I just realized I said I have 6 ukes, but I only have 5 . . .  when I was mentally counting them for my first post I counted an empty case. I'm such a doof! .

Kathie


----------



## Betsy the Quilter (Oct 27, 2008)

Meemo said:


> I can't profess to a love of irons (or ironing) - but I do understand your passion for fabric. After all - the one who dies with the most fabric wins!
> 
> Me - I've got a collection of Lladro figurines


Don't love ironing, but I do love irons. I have a about 8 or 9, each good for a particular purpose or a collectible. My mom (did I mention that she's from Hibbing?) loved ironing, I didn't get that gene.

I brought a whole bunch of Lladro home from Spain in 1974 as a poor college student and gave it away to family and friends, as it was dirt cheap then. I carried it home wrapped in my clothing in my soft sided suitcase, which I checked! 

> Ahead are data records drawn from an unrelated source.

(* ===== verification/Header.v ===== *)
(** * The header ([components/Header.tsx])

    The header has one piece of state, [isMobileMenuOpen], and reads the
    session of [AuthProvider] ([Session.Auth]).  Its [landing] variant is
    a fixed bar of three links.  Its [authenticated] variant shows, for a
    signed-in user, a desktop bar and a mobile bar, and below them the
    mobile dropdown when the menu is open; a member (not an administrator)
    also gets the points box and the links to the member pages.  The
    [NotificationBell] it renders in both bars is a component of its own
    ([Bell]); here it is a slot of the view.

    The theorems: an administrator is never offered the member pages nor
    shown points, on any bar and whatever the menu state; and after the
    logout button, whichever bar it is clicked on, the menu is closed and
    the header navigates to [/] while the logout is still pending. *)

From S2P Require Import Prelude JsString Model Session.

Local Open Scope Z_scope.

(** [variant?: 'landing' | 'authenticated'], [authenticated] by default. *)
Inductive Variant := VLanding | VAuthenticated.

(** A [Link]: its text and its [to]. *)
Definition link : Type := string * string.

(** The points box of the desktop bar: eco-points and credits. *)
Record DesktopBar := mkDesktopBar {
  db_points : option (Z * Z);
  db_bell : bool;
  db_name : option string;
  db_links : list link;
  db_logout : bool;
}.

Record MobileBar := mkMobileBar {
  mb_points : option Z;
  mb_bell : bool;
  mb_menu_icon_close : bool;
}.

Record Dropdown := mkDropdown {
  dd_name : option string;
  dd_email : option string;
  dd_links : list link;
  dd_credits : option (Z * Z);
  dd_logout : bool;
}.

Inductive HeaderView :=
| LandingBar (links : list link)
| AppBar (home : string) (desktop : option DesktopBar) (mobile : option MobileBar)
    (dropdown : option Dropdown).

Definition landing_links : list link :=
  [("About", "/about-us"); ("Login", "/auth"); ("Register", "/auth?tab=register")].

Definition member_links : list link :=
  [("Dashboard", "/dashboard"); ("Report", "/report"); ("Awareness", "/awareness")].

Definition member_menu_links : list link :=
  [("Dashboard", "/dashboard"); ("Report Rubbish", "/report"); ("Awareness", "/awareness")].

(** [{!isAdmin && (...)}] *)
Definition unless_admin {A} (a : Auth) (x : A) : option A := if isAdmin a then None else Some x.

Definition unless_admin_list {A} (a : Auth) (l : list A) : list A := if isAdmin a then [] else l.

(** The render of [Header]. *)
Definition Header (variant : Variant) (a : Auth) (isMobileMenuOpen : bool) : HeaderView :=
  match variant with
  | VLanding => LandingBar landing_links
  | VAuthenticated =>
      let name := User.name <$> user a in
      AppBar (home_link a)
        (if isAuthenticated a then
           Some (mkDesktopBar (unless_admin a (points_shown a, credits_shown a)) true name
                   (unless_admin_list a member_links) true)
         else None)
        (if isAuthenticated a then
           Some (mkMobileBar (unless_admin a (points_shown a)) true isMobileMenuOpen)
         else None)
        (if isAuthenticated a && isMobileMenuOpen then
           Some (mkDropdown name (User.email <$> user a) (unless_admin_list a member_menu_links)
                   (unless_admin a (points_shown a, credits_shown a)) true)
         else None)
  end.

(** The header's handlers: the hamburger button, a link of the dropdown
    (which closes the menu before the router follows it), and the two
    logout buttons. *)
Inductive HeaderEvent :=
| ToggleMenu
| MenuLinkClicked (to : string)
| LogoutClicked.

(** One handler: the session, the menu flag, and where the router goes. *)
Definition header_step (e : HeaderEvent) (a : Auth) (isMobileMenuOpen : bool) : Auth * bool * option string :=
  match e with
  | ToggleMenu => (a, negb isMobileMenuOpen, None)
  | MenuLinkClicked to => (a, false, Some to)
  | LogoutClicked => let '(a', to, menu) := handleLogout a in (a', menu, Some to)
  end.

(** ** What the header offers *)

(** The links and points a view shows anywhere. *)
Definition view_links (v : HeaderView) : list link :=
  match v with
  | LandingBar ls => ls
  | AppBar _ d _ dd =>
      default [] (db_links <$> d) ++ default [] (dd_links <$> dd)
  end.

Definition view_shows_points (v : HeaderView) : bool :=
  match v with
  | LandingBar _ => false
  | AppBar _ d m dd =>
      bool_decide (is_Some (d ≫= db_points)) || bool_decide (is_Some (m ≫= mb_points)) ||
      bool_decide (is_Some (dd ≫= dd_credits))
  end.

Lemma unless_admin_admin {A} a (x : A) : isAdmin a = true → unless_admin a x = None.
Proof. unfold unless_admin. by intros ->. Qed.

Lemma unless_admin_list_admin {A} a (l : list A) : isAdmin a = true → unless_admin_list a l = [].
Proof. unfold unless_admin_list. by intros ->. Qed.

(** The member pages of the application. *)
Definition member_page (to : string) : bool :=
  bool_decide (to ∈ ["/dashboard"; "/report"; "/awareness"]).

(** An administrator of the authenticated header is offered no member page
    and no points, in every menu state, and its logo leads to [/admin]. *)
Theorem Header_admin_view a menu :
  isAdmin a = true →
  forallb (λ l, negb (member_page l.2)) (view_links (Header VAuthenticated a menu)) = true ∧
  view_shows_points (Header VAuthenticated a menu) = false ∧
  (∃ d m dd, Header VAuthenticated a menu = AppBar "/admin" d m dd).
Proof.
  intros Ha. unfold Header, home_link. rewrite Ha, !unless_admin_admin, !unless_admin_list_admin by done.
  split_and!; [| | by do 3 eexists].
  - by destruct (isAuthenticated a), menu.
  - by destruct (isAuthenticated a), menu.
Qed.

(** Either logout button closes the menu, so the dropdown is gone, sends
    the router to [/], and leaves the session with its [logout] pending:
    the user is still set until the logout settles. *)
Theorem Header_logout a menu :
  header_step LogoutClicked a menu = (start TLogout a, false, Some "/") ∧
  (∃ h d m, Header VAuthenticated (start TLogout a) false = AppBar h d m None) ∧
  user (start TLogout a) = user a.
Proof.
  split_and!; [reflexivity | | reflexivity].
  unfold Header. rewrite andb_false_r. by do 3 eexists.
Qed.

(** ** The header of two sessions *)

Definition admin_session : Auth :=
  mkAuth (Some (User.mk "admin_admin@srd.com" "admin@srd.com" "Admin" User.role_admin 0 0 "" "")) false [].

Definition member_session : Auth :=
  mkAuth (Some (User.mk "user_1" "jo@b.com" "Jo Lee" User.role_user 120 1 "" "")) false [].

Lemma Header_admin_view_witness :
  forallb (λ l, negb (member_page l.2)) (view_links (Header VAuthenticated admin_session true)) = true ∧
  view_shows_points (Header VAuthenticated admin_session true) = false ∧
  (∃ d m dd, Header VAuthenticated admin_session true = AppBar "/admin" d m dd).
Proof. apply Header_admin_view. reflexivity. Defined.

(** A member with the menu open sees the member links twice (bar and
    dropdown) and the points on all three parts. *)
Example Header_member_demo :
  view_links (Header VAuthenticated member_session true) = member_links ++ member_menu_links ∧
  view_shows_points (Header VAuthenticated member_session true) = true ∧
  Header VAuthenticated member_session false =
    AppBar "/dashboard" (Some (mkDesktopBar (Some (120, 1)) true (Some "Jo Lee") member_links true))
      (Some (mkMobileBar (Some 120) true false)) None.
Proof. split_and!; reflexivity. Qed.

I have the same Don Quixote you have! Got that later for myself after the price went up.  I did eventually inherit the Lladro I'd given my grandmother. We put it out at Christmas, along with the Lladro nativity scene.

Betsy


----------



## RangerXenos (Mar 18, 2009)

dianejerry said:


> The NY Yankees. I plan my days around their games. If you said to me two years ago that I'd be a Yankee fan(atic) I would have laughed! After I retired I somehow got involved with their games and now I know more about them than my DH does!
> Only wish I could have been at the opening today. loss and all!


Yes, another Yankees fanatic!

I've been a fan since I was a kid; in fact I'm listening to today's game right now while I'm at work.

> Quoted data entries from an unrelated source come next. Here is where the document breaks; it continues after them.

(* ===== verification/System.v ===== *)
(** * The whole store as a transition system (all of [storage.ts])

    Every exported operation of [storage.ts] that reads or writes the
    store is one step [run_op] of it; [sys_reach st0 st] holds when some
    sequence of them, with any inputs and any environment (the clock, the
    random digits, the writes the store refuses), leads from [st0] to [st].
    [loginAdmin] never touches the store and [sendEmailNotification] only
    writes to the console, so neither is a step.  By induction on
    [sys_reach] this file proves what the program as a whole keeps:

    - the users array changes only in three ways ([users_update]): it is
      created empty, one account is appended, or it is rewritten account by
      account keeping ids and never lowering eco-points.  From this write
      discipline follow the derivation of credits from eco-points
      (section 3 and property 8.1 of the spec) and the monotonicity of
      eco-points;
    - the reports array refines the abstract ledger [LedgerSpec]: a list of
      entries (id, owner, type, description, status) whose only actions are
      appending a pending entry and setting the status of the first entry
      with a given id; every run of the program is a run of this ledger. *)

From S2P Require Import Prelude JsString Validation KVStore Clock Model Accounts Reports Notifications Migration.

(** ** The operations *)

Inductive Op :=
| OpInitializeStorage (c : Ctx)
| OpRegisterUser (email password name : string) (c : Ctx)
| OpLoginUser (email password : string)
| OpGetAllUsers
| OpGetCurrentUser (userId : string)
| OpUpdateCurrentUser (userId : string) (c : Ctx)
| OpSaveReport (report : Report.Input) (c : Ctx)
| OpGetReports
| OpUpdateReportStatus (reportId : string) (status : Report.Status) (c : Ctx)
| OpGetUserStats
| OpInitializeNotifications
| OpOutbox (op : OutboxOp).

(** ** The abstract report ledger *)

Module LedgerSpec.

Record entry := mkEntry {
  e_id : string;
  e_user : string;
  e_type : string;
  e_description : string;
  e_status : Report.Status;
}.

Inductive action :=
| Submit (e : entry)
| SetStatus (rid : string) (s : Report.Status).

Definition with_status (s : Report.Status) (e : entry) : entry :=
  mkEntry (e_id e) (e_user e) (e_type e) (e_description e) s.

Definition entry_id_is (rid : string) (e : entry) : Prop := e_id e = rid.
#[global] Instance entry_id_is_dec rid e : Decision (entry_id_is rid e).
Proof. unfold entry_id_is. apply _. Defined.

(** A submission appends; a status change rewrites the first entry with
    the id, and does nothing when there is none. *)
Definition apply (a : action) (l : list entry) : list entry :=
  match a with
  | Submit e => l ++ [e]
  | SetStatus rid s =>
      match list_find (entry_id_is rid) l with
      | Some (i, e) => <[i := with_status s e]> l
      | None => l
      end
  end.

(** New entries are pending; any status may be set. *)
Definition allowed (a : action) : Prop :=
  match a with
  | Submit e => e_status e = Report.pending
  | SetStatus _ _ => True
  end.

Inductive step : list entry → list entry → Prop :=
| step_apply a l : allowed a → step l (apply a l).

Definition reach : list entry → list entry → Prop := rtc step.

(** No entry is ever removed or reordered: the ids of a ledger are a prefix
    of the ids of every ledger it reaches. *)
Lemma apply_ids a l : map e_id l `prefix_of` map e_id (apply a l).
Proof.
  destruct a as [e|rid s]; simpl.
  - rewrite map_app. by eexists.
  - destruct (list_find _ l) as [[i e]|] eqn:Hf; [|done].
    apply list_find_Some in Hf as [Hi _]. revert i Hi.
    induction l as [|x l IH]; intros [|i] Hi; simpl in *; simplify_eq; [done|].
    by apply prefix_cons, IH.
Qed.

Lemma reach_ids_prefix l l' : reach l l' → map e_id l `prefix_of` map e_id l'.
Proof.
  induction 1 as [|l1 l2 l3 [a l] _ IH]; [done|].
  etrans; [apply apply_ids | exact IH].
Qed.

End LedgerSpec.

(** The abstraction of a stored report, and of the reports array. *)
Definition entry_of (r : Report.t) : LedgerSpec.entry :=
  LedgerSpec.mkEntry (Report.id r) (Report.userId r) (Report.type r) (Report.description r) (Report.status r).

Definition ledger (d : option Doc) : list LedgerSpec.entry :=
  match d with
  | Some (DReports rs) => map entry_of rs
  | _ => []
  end.
Arguments ledger : simpl never.

(** ** The accounts: their invariant and write discipline *)

(** Eco-points are a natural number and credits are derived from them. *)
Definition user_ok (su : StoredUser.t) : Prop :=
  let u := StoredUser.user su in
  (0 <= User.ecoPoints u)%Z ∧ User.credits u = credits_of (User.ecoPoints u).

Definition users_ok (d : option Doc) : Prop :=
  ∀ us, d = Some (DUsers us) → Forall user_ok us.

(** An account rewritten in place: same id, no fewer eco-points, and still
    well formed if it was. *)
Definition user_step (su su' : StoredUser.t) : Prop :=
  User.id (StoredUser.user su') = User.id (StoredUser.user su) ∧
  (User.ecoPoints (StoredUser.user su) <= User.ecoPoints (StoredUser.user su'))%Z ∧
  (user_ok su → user_ok su').

(** The three ways the users array is written. *)
Inductive users_update : option Doc → list StoredUser.t → Prop :=
| users_create d : falsy d = true → users_update d []
| users_push us su : user_ok su → users_update (Some (DUsers us)) (us ++ [su])
| users_pointwise us us' : Forall2 user_step us us' → users_update (Some (DUsers us)) us'.

Definition users_write (d d' : option Doc) : Prop :=
  ∃ us', d' = Some (DUsers us') ∧ users_update d us'.

Definition users_evolves : option Doc → option Doc → Prop := rtc users_write.

(** [users.find(u => u.id === userId).ecoPoints] *)
Definition points_of (d : option Doc) (uid : string) : option Z :=
  match d with
  | Some (DUsers us) =>
      (λ su, User.ecoPoints (StoredUser.user su)) <$> List.find (λ su, bool_decide (id_is uid su)) us
  | _ => None
  end.

(** The type of the document under each key: the four JSON keys of
    [STORAGE_KEYS] hold [JSON.stringify] of their declared types
    ([User & { password }][], [Report][], [Notification][], [User]), and
    text that is not one of them sits under another key ([VERSION]). *)
Definition doc_at (k : string) (d : Doc) : bool :=
  match d with
  | DUsers _ => bool_decide (k = USERS)
  | DReports _ => bool_decide (k = REPORTS)
  | DNotifications _ => bool_decide (k = NOTIFICATIONS)
  | DUser _ => bool_decide (k = CURRENT_USER)
  | DText _ => bool_decide (k ∉ [USERS; REPORTS; NOTIFICATIONS; CURRENT_USER])
  end.

Definition store_typed (m : gmap string Doc) : Prop := map_Forall (λ k d, doc_at k d = true) m.

(** ** The system *)

Section System.
Context {S : Type} `{!StoreAdapter Doc S}.

Definition run_op (op : Op) (st : S) : S :=
  match op with
  | OpInitializeStorage c => initializeStorage c st
  | OpRegisterUser e p n c => (registerUser e p n c st).1
  | OpLoginUser e p => (loginUser e p st).1
  | OpGetAllUsers => (getAllUsers st).1
  | OpGetCurrentUser u => (getCurrentUser u st).1
  | OpUpdateCurrentUser u c => (updateCurrentUser u c st).1
  | OpSaveReport r c => (saveReport r c st).1
  | OpGetReports => (getReports st).1
  | OpUpdateReportStatus rid s c => (updateReportStatus rid s c st).1
  | OpGetUserStats => (getUserStats st).1
  | OpInitializeNotifications => initializeNotifications st
  | OpOutbox o => run_outbox o st
  end.

(** The stores reachable from [st0] by any sequence of operations. *)
Inductive sys_reach (st0 : S) : S → Prop :=
| sys_reach_refl : sys_reach st0 st0
| sys_reach_step st op : sys_reach st0 st → sys_reach st0 (run_op op st).

End System.

(** ** Reading the operations as writes on the contents *)

Section StoreFacts.
Context {S : Type} `{!StoreAdapter Doc S} `{!StoreAdapterLaws Doc S}.

Lemma sa_set_eq_view k v s s' b :
  sa_set k v s = (s', b) → sa_view s' = if b then <[k:=v]> (sa_view s) else sa_view s.
Proof. intros E. pose proof (sa_set_view k v s) as H. by rewrite E in H. Qed.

I usually get to one game a year; I can't wait to see the new Stadium!


----------



## RangerXenos (Mar 18, 2009)

Betsy, your shelves remind me of one of my best friend's basement, where there are similar views!


----------



## RangerXenos (Mar 18, 2009)

My other passions are the above mentioned New York Yankees, Star Trek (and lots of other science fiction -- I regularly attend SciFi cons), photography, and wolves.


----------



## Betsy the Quilter (Oct 27, 2008)

KCFoggin said:


> Boy Betsy, your post sure brought back memories for me. My aunt was a dressmaker and every square inch of closets and tables looked just like this. I never, ever had a problem finding something to suit me and something for Aunt Em to turn it into


KC--you have an "Auntie Em!" Do you have a dog named Toto?



Betsy


----------



## Meemo (Oct 27, 2008)

Betsy the Quilter said:


> Don't love ironing, but I do love irons. I have a about 8 or 9, each good for a particular purpose or a collectible. My mom (did I mention that she's from Hibbing?) loved ironing, I didn't get that gene.
> 
> I brought a whole bunch of Lladro home from Spain in 1974 as a poor college student and gave it away to family and friends, as it was dirt cheap then. I carried it home wrapped in my clothing in my soft sided suitcase, which I checked!
> 
> ...


My mom loved ironing too - that gene totally skipped me.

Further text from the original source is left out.